Our New Highway to Heaven Has Its (Awful) Moments
A DRIVE to Candi Dasa is always interesting; in recent months – and judging by progress identified thus far, and the scarcity of scenes of actual work taking place, for many more months to come – this interest level has been heightened further by the Australian-funded duplication of the splendidly named Prof Ida Bagus Mantra Bypass, which ordinary mortals know as the Sanur-Kusamba bypass. So it was last weekend, when The Diary made a trip up that way (so much better than the alternative destination, alternative in both senses, of Ubud).
It’s a relaxing drive. Between narrowly missing oncoming wrong-side driving and maniacal Killer Yellow trucks emitting the screams of differentials in their death throes and self-evidently driven by complete idiots, and jigging bunches of closely following motorbikes from your exhaust pipe, you get to look at the lovely countryside. Those little knocking shops masquerading as cafés lining the highway are great, aren’t they? Still, last Friday’s trip eastbound was only 1hr, 45min door to door from Ungasan to the chosen beachside digs at Candi. Coming back on Sunday was only 1hr, 50min. That’s not bad for a 73km drive. Heavens, it’s a trip speed of around 30km/h. It would be much lower than that, of course, if not for the new 200km/h dual carriageway strip of the bypass that actually bypasses Kusamba.
What’s more, this creditable trip speed was attained while coping with all the diversions at the towards-Denpasar end on to the other carriageway, over thoughtfully thrown together all-terrain-vehicle testing surfaces. Imagine what the trip would take if there was a proper road. It would be helped if a proper road contained proper drivers, of course. People who won’t make eight lanes of traffic out of one in a devil-take-the-hindmost push and shove attempt to get to be first to the back of the next queue of traffic; truck drivers (and motorcyclists) who can read (specifically, the signs saying trucks and motorcycles keep left); non-colour blind drivers who can tell the difference between red traffic lights and green ones; and intelligent ones who know what the colours actually mean; that sort of thing.

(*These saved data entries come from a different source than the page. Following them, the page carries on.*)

(** * Schemaless: a shallow embedding of the translation engine

    The development follows the three Go files of the package:
    [translate.go] (shape fingerprinting, forward application, the
    single-flight wrapper around the generator, sub-standard fan-out) and
    [reverse.go] (reverse inference and the write-back [MapValueToLocation]).

    Conventions.
    - A decoded JSON document is the tree Go's [encoding/json] builds for an
      [interface{}]: [nil], [bool], [float64], [string], [[]interface{}] and
      [map[string]interface{}].
    - A Go map is an association list.  Go leaves the iteration order of a map
      unspecified; the order of the list is the order in which a [range] loop
      visits the entries, and every statement below is made for every order.
      A Go map never holds a key twice: [json_wf] states it.
    - A Go [string] is a [string] of bytes.
    - Functions of the Go standard library whose result the engine only passes
      on ([json.Marshal], [crypto/md5], [fmt] on floats, ...) are the fields of
      the class [GoLib]; the theorems hold for every instance. *)

From Stdlib Require Import ZArith Lia.
From stdpp Require Import base tactics option list strings sorting pretty.
(** *** The training step *)

(** [DynamicRoIHead.__init__(k_i, k_e, iteration_count, **kwargs)]: the
    parent's constructor builds the assigner and the bbox head from [kwargs]
    (their thresholds, loss class and beta are given here), then the
    statistics start from 0.4, 1.0 and two empty buffers. *)
Definition init (k_i k_e iteration_count : Z) (pos neg min_pos : Q)
    (loss : loss_class) (beta : Q) : state :=
  mkState k_i k_e iteration_count (4 # 10) 1 [] [] pos neg min_pos loss beta.

(** What one call of [forward_train] gets from the code it calls:
    [assign_result.max_overlaps] of every image, and the regression targets
    and weights that [bbox_head.get_targets] returns ([bbox_targets[2]] and
    [bbox_targets[3]], a row of four per sampled RoI). *)
Record batch : Type := mkBatch {
  max_overlaps : list (list Q);
  bbox_targets : list (Q * Q * Q * Q);
  bbox_weights : list (Q * Q * Q * Q)
}.

(** The values of [torch.topk(t, k)]: the largest first. *)
Definition descending (l : list Q) : list Q := rev (sorted l).

(** [torch.topk(t, k)[0][-1].item()]: [topk] refuses a [k] that is negative
    or beyond the tensor, and [[-1]] refuses an empty selection. *)
Definition topk_last (t : list Q) (k : Z) : result Q :=
  if ((k <? 0) || (Z.of_nat (length t) <? k))%Z then Raise RuntimeError
  else py_index (firstn (Z.to_nat k) (descending t)) (-1).

(** [torch.kthvalue(t, k)[0].item()]: the [k]-th smallest, counted from 1.
    The size of the tensor is checked before [k]: an empty tensor is refused
    with IndexError whatever [k] is, and on a tensor with entries a [k] out
    of range is refused with RuntimeError. *)
Definition kthvalue (t : list Q) (k : Z) : result Q :=
  match t with
  | [] => Raise IndexError
  | _ :: _ =>
      if ((k <? 1) || (Z.of_nat (length t) <? k))%Z then Raise RuntimeError
      else py_index (sorted t) (k - 1)
  end.

(** The loop over the images and [sum(cur_iou) / num_imgs]. *)
Definition iou_sample (st : state) (b : batch) : result Q :=
  samples <- mapM (fun ov => topk_last ov (Z.min (k_i st)
                                                 (Z.of_nat (length ov))))
                  (max_overlaps b) ;;
  let num_imgs := Z.of_nat (length (max_overlaps b)) in
  if (num_imgs =? 0)%Z then Raise ZeroDivisionError
  else Ok (py_sum samples / inject_Z num_imgs).

(** [bbox_targets[3][:, 0].nonzero().squeeze(1)]. *)
Definition pos_inds (weights : list (Q * Q * Q * Q)) : list nat :=
  map fst
    (filter (fun p : nat * (Q * Q * Q * Q) =>
               let '(w0, _, _, _) := snd p in negb (Qeq_bool w0 0))
            (combine (seq 0 (length weights)) weights)).

(** [bbox_targets[2][pos_inds, :2].abs().mean(dim=1)]. *)
Definition cur_target (targets : list (Q * Q * Q * Q)) (pos : list nat)
  : result (list Q) :=
  mapM (fun i => match nth_error targets i with
                 | Some (t0, t1, _, _) => Ok ((Qabs t0 + Qabs t1) / 2)
                 | None => Raise IndexError
                 end) pos.

(** The statistic of [_bbox_forward_train]: the value appended to
    [self.cur_beta]. *)
Definition beta_sample (st : state) (b : batch) : result Q :=
  let num_imgs := Z.of_nat (length (max_overlaps b)) in
  let pos := pos_inds (bbox_weights b) in
  let num_pos := Z.of_nat (length pos) in
  targets <- cur_target (bbox_targets b) pos ;;
  kthvalue targets (Z.min (k_e st * num_imgs) num_pos).

(** How a call of [forward_train] can end early: with one of the exceptions
    of [exn], or with the UnboundLocalError of reading [bbox_results] when
    there is no bbox head. *)
Inductive train_exn : Type :=
| PyExn (e : exn)
| UnboundLocalError.

(** [forward_train]: the state the call leaves and the exception it ends
    with, if any. [with_bbox] and [with_mask] say whether the head has a bbox
    head and a mask head; the assigner, the sampler and the two heads are
    taken to return, and the losses they give are left out. *)
Definition forward_train (with_bbox with_mask : bool) (st : state) (b : batch)
  : state * option train_exn :=
  match (if with_bbox || with_mask
         then c <- iou_sample st b ;; Ok (set_cur_iou st (cur_iou st ++ [c]))
         else Ok st) with
  | Raise e => (st, Some (PyExn e))
  | Ok st1 =>
      match (if with_bbox
             then t <- beta_sample st1 b ;;
                  Ok (set_cur_beta st1 (cur_beta st1 ++ [t]))
             else Ok st1) with
      | Raise e => (st1, Some (PyExn e))
      | Ok st2 =>
          if with_mask && negb with_bbox then (st2, Some UnboundLocalError)
          else if (iteration_count st2 =? 0)%Z
          then (st2, Some (PyExn ZeroDivisionError))
          else if (Z.of_nat (length (cur_iou st2)) mod iteration_count st2
                   =? 0)%Z
          then match update_statistics st2 with
               | (st3, Ok _) => (st3, None)
               | (st3, Raise e) => (st3, Some (PyExn e))
               end
          else (st2, None)
      end
  end.

(** Successive training steps; the first exception ends the run. *)
Fixpoint train (with_bbox with_mask : bool) (st : state) (bs : list batch)
  : state * option train_exn :=
  match bs with
  | [] => (st, None)
  | b :: rest =>
      match forward_train with_bbox with_mask st b with
      | (st', None) => train with_bbox with_mask st' rest
      | (st', Some e) => (st', Some e)
      end
  end.

(** A batch the statistics can be taken from: at least one image, an overlap
    for every image, a positive RoI, a regression target for every weight,
    and positive [k_i] and [k_e]. *)
Definition usable (st : state) (b : batch) : Prop :=
  max_overlaps b <> [] /\
  Forall (fun ov => ov <> []) (max_overlaps b) /\
  pos_inds (bbox_weights b) <> [] /\
  length (bbox_targets b) = length (bbox_weights b) /\
  (1 <= k_i st)%Z /\ (1 <= k_e st)%Z.

(** The three thresholds of the assigner and the beta of the loss. *)
Definition thresholds (st : state) : Q * Q * Q * Q :=
  (pos_iou_thr st, neg_iou_thr st, min_pos_iou st, loss_bbox_beta st).

(** The [k]-th largest overlap of an image, or the smallest when the image
    has fewer than [k] candidates. *)
Definition kth_largest (k : Z) (ov : list Q) : Q :=
  nth (Z.to_nat (Z.min k (Z.of_nat (length ov))) - 1) (descending ov) 0.

(** The IoU statistic of a batch: the mean over its images of the
    [k_i]-th largest overlap. *)
Definition iou_of (st : state) (b : batch) : Q :=
  mean (map (kth_largest (k_i st)) (max_overlaps b)).

(** The mean absolute regression target of the first two coordinates, for
    every positive RoI of a batch. *)
Definition positive_targets (b : batch) : list Q :=
  map (fun i => let '(t0, t1, _, _) := nth i (bbox_targets b) (0, 0, 0, 0) in
                (Qabs t0 + Qabs t1) / 2)
      (pos_inds (bbox_weights b)).

(** The beta statistic of a batch: the [k_e * num_imgs]-th smallest of the
    positive targets, or the largest when there are fewer. *)
Definition beta_of (st : state) (b : batch) : Q :=
  nth (Z.to_nat (Z.min (k_e st * Z.of_nat (length (max_overlaps b)))
                       (Z.of_nat (length (pos_inds (bbox_weights b))))) - 1)
      (sorted (positive_targets b)) 0.

(** The fields a training step never writes. *)
Definition settings (st : state) : Z * Z * Z * Q * Q * loss_class :=
  (k_i st, k_e st, iteration_count st, initial_iou st, initial_beta st,
   loss_bbox st).

(** A head as the constructor leaves it, with a window of three steps, and
    two batches of one image. *)
Definition fresh : state :=
  init 2 1 3 (5 # 10) (5 # 10) (5 # 10) SmoothL1Loss 1.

CANDI Dasa is a quiet little spot. That is, between tailgating posses of traffic roaring through town oblivious to everything, especially other road users and the big yellow sign at the entrance to the “Obyek Wisata” that advises 40km/h would be a good speed.

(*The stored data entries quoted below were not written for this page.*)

(** X29. Whatever the growth policy of [append]: on every well-formed
    filter [Add(b)] succeeds and [Contains(b)] answers true right after it;
    [Contains(q)] answers true only when a sequence equal to [q] sits in the
    bucket [q] hashes to, the mask alone never giving a true answer; and for
    a filter made by [NewBytesFilter(es...)] and then grown by [Add] over
    [bs], [Contains(q)] is true exactly when [q] is one of [es] or [bs];
    likewise a clone made by [Extend(xs...)] and grown by [Add] over [ys]
    answers true exactly on [es], [xs] and [ys], as long as the original is
    not added to in between. *)
Theorem Contains_after_Add_and_only_added :
  ∀ growcap : nat → nat → nat,
    (∀ (h : heap) (s : bytesFilter) (b : list byte),
       wf h s →
       ∃ h' s', Add growcap h s b = Some (h', s') ∧ wf h' s'
                ∧ Contains h' s' b = Some true)
    ∧ (∀ (h : heap) (s : bytesFilter) (q : list byte),
         Contains h s q = Some true →
         ∃ slot els, slots s !! bucket s q = Some slot
                     ∧ elements h slot = Some els ∧ q ∈ els)
    ∧ (∀ (h0 : heap) (es bs : list (list byte)),
         ∃ h1 s1 h s,
           NewBytesFilter growcap h0 es = Some (h1, s1)
           ∧ Add_all growcap h1 s1 bs = Some (h, s)
           ∧ wf h s
           ∧ ∀ q, Contains h s q = Some (bool_decide (q ∈ es ++ bs)))
    ∧ (∀ (h0 : heap) (es xs ys : list (list byte)),
         ∃ h1 original h2 clone h3 clone',
           NewBytesFilter growcap h0 es = Some (h1, original)
           ∧ Extend growcap h1 original xs = Some (h2, clone)
           ∧ Add_all growcap h2 clone ys = Some (h3, clone')
           ∧ (∀ q, Contains h2 clone q = Some (bool_decide (q ∈ es ++ xs)))
           ∧ (∀ q, Contains h3 clone' q
                   = Some (bool_decide (q ∈ (es ++ xs) ++ ys)))).
Proof.
  intros growcap. split; [|split; [|split]].
  - apply Contains_after_Add.
  - apply Contains_true_in_bucket.
  - intros h0 es bs.
    destruct (represents_NewBytesFilter growcap h0 es) as (h1 & s1 & Hnew & Hr1).
    destruct (represents_Add_all growcap bs h1 s1 es Hr1) as (h & s & Hall & Hr).
    exists h1, s1, h, s. split; [exact Hnew|]. split; [exact Hall|].
    split; [apply Hr|]. intros q. apply represents_Contains, Hr.
  - intros h0 es xs ys.
    destruct (clone_run growcap h0 es xs ys)
      as (h1 & f1 & h2 & f2 & h3 & f2' & Hnew & Hext & Hall & _ & _ & _ & Hr2 & Hr3).
    exists h1, f1, h2, f2, h3, f2'. split; [exact Hnew|]. split; [exact Hext|].
    split; [exact Hall|].
    split; intros q; eapply represents_Contains; eassumption.
Qed.

Lemma Contains_after_Add_and_only_added_witness :
  ∃ h' s',
    Add go_growcap []
      {| chars := replicate 256 0%N; threshold := 3; slots := replicate 64 None |}
      (bytes_of "td") = Some (h', s')
    ∧ wf h' s' ∧ Contains h' s' (bytes_of "td") = Some true.
Proof.
  apply (proj1 (Contains_after_Add_and_only_added go_growcap)).
  exact (proj1 (represents_empty [])).
Defined.

(** C4 (the code contradicts it). Two clones of one filter share its
    backing arrays, because [Extend] stores the original's slot headers:
    after [a := g.Extend("dfn")] and [b := g.Extend("ddp")] the clone [a]
    answers true on ["ddp"], which was never added to [a] nor to the filter
    it was derived from, and false on ["dfn"], which it was extended with.
    The true answer is wrong, and it comes from the bucket scan, not from
    the mask. *)
Theorem Contains_true_for_sequence_never_added :
  extend_twice
  = Some {| a_has_dfn := true; a_has_ddp := false;
            a_has_dfn_later := false; a_has_ddp_later := true;
            b_has_ddp := true |}
  ∧ bytes_of "ddp" ∉ [bytes_of "td"; bytes_of "dt"; bytes_of "sup"; bytes_of "dfn"].
Proof.
  split; [vm_compute; reflexivity|].
  intros H. repeat (apply elem_of_cons in H as [H|H]; [discriminate H|]).
  inversion H.
Qed.

(** X1. The part of the clone contract that holds. For a filter made by
    [NewBytesFilter(es...)], its clone by [Extend(xs...)] and any further
    [Add]s [ys] on the clone, the original not being added to: the original
    answers [Contains(q)] by membership in [es] before [Extend], after it
    and after the clone's additions, and the clone answers by membership in
    [es], [xs] and [ys]. So a new [x] is in the clone and not in the
    original, and additions to the clone never change the original's
    answers. *)
Theorem Extend_clone_leaves_original_answers :
  ∀ (growcap : nat → nat → nat) (h0 : heap) (es xs ys : list (list byte)),
    ∃ h1 original h2 clone h3 clone',
      NewBytesFilter growcap h0 es = Some (h1, original)
      ∧ Extend growcap h1 original xs = Some (h2, clone)
      ∧ Add_all growcap h2 clone ys = Some (h3, clone')
      ∧ (∀ q, Contains h1 original q = Some (bool_decide (q ∈ es)))
      ∧ (∀ q, Contains h2 original q = Some (bool_decide (q ∈ es)))
      ∧ (∀ q, Contains h3 original q = Some (bool_decide (q ∈ es)))
      ∧ (∀ q, Contains h2 clone q = Some (bool_decide (q ∈ es ++ xs)))
      ∧ (∀ q, Contains h3 clone' q
              = Some (bool_decide (q ∈ (es ++ xs) ++ ys)))
      ∧ (∀ x, x ∈ xs → x ∉ es →
              Contains h2 original x = Some false
              ∧ Contains h2 clone x = Some true).
Proof.
  intros growcap h0 es xs ys.
  destruct (clone_run growcap h0 es xs ys)
    as (h1 & f1 & h2 & f2 & h3 & f2' & Hnew & Hext & Hall & Hr1 & Hr1' & Hr1''
        & Hr2 & Hr3).
  exists h1, f1, h2, f2, h3, f2'. split; [exact Hnew|]. split; [exact Hext|].
  split; [exact Hall|].
  split; [intros q; eapply represents_Contains; eassumption|].
  split; [intros q; eapply represents_Contains; eassumption|].
  split; [intros q; eapply represents_Contains; eassumption|].
  split; [intros q; eapply represents_Contains; eassumption|].
  split; [intros q; eapply represents_Contains; eassumption|].
  intros x Hx Hes. split.
  - rewrite (represents_Contains _ _ _ x Hr1').
    rewrite bool_decide_eq_false_2 by exact Hes. reflexivity.
  - rewrite (represents_Contains _ _ _ x Hr2).
    rewrite bool_decide_eq_true_2 by (apply elem_of_app; auto). reflexivity.
Qed.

It passes understanding why mandatory speed limits aren’t applied to urban streets, and are then enforced. It should be patently obvious that there is no point advising Indonesia’s drivers (foreigners among them) about anything much at all. Even the natty new time-display counters at traffic lights – which tell you in green how long you’ve got before they go red and you’re notionally required to stop; or, in red, how long you’ve got to wait (especially at the airport turnout in Tuban) before your red light flicks back to 99 more seconds – seem merely to be an unmissable invitation to scream through well after the change.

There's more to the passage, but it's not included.